▶ [Problem statement] From the entries, copy out every line in which the word "Arguments" is found.
BEGIN Provided material
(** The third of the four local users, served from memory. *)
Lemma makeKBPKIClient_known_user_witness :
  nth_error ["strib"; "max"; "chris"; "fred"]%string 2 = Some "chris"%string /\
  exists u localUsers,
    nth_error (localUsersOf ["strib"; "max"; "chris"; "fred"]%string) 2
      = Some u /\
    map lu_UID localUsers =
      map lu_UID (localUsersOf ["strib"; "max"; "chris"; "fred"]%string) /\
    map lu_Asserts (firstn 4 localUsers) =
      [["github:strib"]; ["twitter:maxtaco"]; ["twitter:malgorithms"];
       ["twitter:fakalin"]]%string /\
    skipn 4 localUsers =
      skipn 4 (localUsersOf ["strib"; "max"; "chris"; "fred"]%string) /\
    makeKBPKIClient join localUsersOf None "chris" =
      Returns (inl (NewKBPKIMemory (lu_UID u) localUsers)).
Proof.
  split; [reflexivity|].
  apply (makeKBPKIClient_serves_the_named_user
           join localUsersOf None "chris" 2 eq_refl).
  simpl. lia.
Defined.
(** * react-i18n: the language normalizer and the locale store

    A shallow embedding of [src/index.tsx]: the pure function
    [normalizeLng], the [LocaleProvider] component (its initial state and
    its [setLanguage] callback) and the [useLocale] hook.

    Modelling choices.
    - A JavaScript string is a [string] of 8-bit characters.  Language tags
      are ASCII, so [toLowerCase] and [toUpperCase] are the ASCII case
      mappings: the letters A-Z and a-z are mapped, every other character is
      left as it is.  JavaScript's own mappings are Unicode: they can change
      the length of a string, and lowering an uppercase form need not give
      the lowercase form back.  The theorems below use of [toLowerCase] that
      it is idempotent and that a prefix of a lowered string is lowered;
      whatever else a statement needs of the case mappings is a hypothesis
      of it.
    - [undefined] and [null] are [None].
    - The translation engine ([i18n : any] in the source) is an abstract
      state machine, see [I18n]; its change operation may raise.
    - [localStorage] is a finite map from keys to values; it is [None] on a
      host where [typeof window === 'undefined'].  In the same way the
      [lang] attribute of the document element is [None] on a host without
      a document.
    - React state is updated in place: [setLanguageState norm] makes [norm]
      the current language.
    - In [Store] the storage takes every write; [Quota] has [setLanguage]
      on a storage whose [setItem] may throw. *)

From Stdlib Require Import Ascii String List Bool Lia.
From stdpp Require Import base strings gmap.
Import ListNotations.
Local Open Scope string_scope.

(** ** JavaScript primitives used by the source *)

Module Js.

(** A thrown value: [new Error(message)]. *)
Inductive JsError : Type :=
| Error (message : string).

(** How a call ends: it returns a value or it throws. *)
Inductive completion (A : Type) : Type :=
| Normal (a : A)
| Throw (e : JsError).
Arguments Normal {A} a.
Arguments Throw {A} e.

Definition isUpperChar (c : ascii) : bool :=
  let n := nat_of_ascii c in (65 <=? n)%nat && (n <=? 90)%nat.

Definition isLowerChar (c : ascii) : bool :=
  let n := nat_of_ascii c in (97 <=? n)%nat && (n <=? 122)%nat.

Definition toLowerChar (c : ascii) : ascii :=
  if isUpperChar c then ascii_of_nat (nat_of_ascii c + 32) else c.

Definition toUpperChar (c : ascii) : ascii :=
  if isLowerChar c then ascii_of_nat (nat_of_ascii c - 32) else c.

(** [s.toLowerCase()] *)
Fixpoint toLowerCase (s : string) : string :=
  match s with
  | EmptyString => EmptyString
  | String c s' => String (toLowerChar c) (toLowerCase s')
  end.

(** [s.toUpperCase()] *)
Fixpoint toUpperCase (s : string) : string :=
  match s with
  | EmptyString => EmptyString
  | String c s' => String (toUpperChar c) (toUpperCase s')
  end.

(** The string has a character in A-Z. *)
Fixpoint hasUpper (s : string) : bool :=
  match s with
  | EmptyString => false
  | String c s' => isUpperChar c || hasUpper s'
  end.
END Provided material
▶ [Reply]
Arguments Normal {A} a.
Arguments Throw {A} e.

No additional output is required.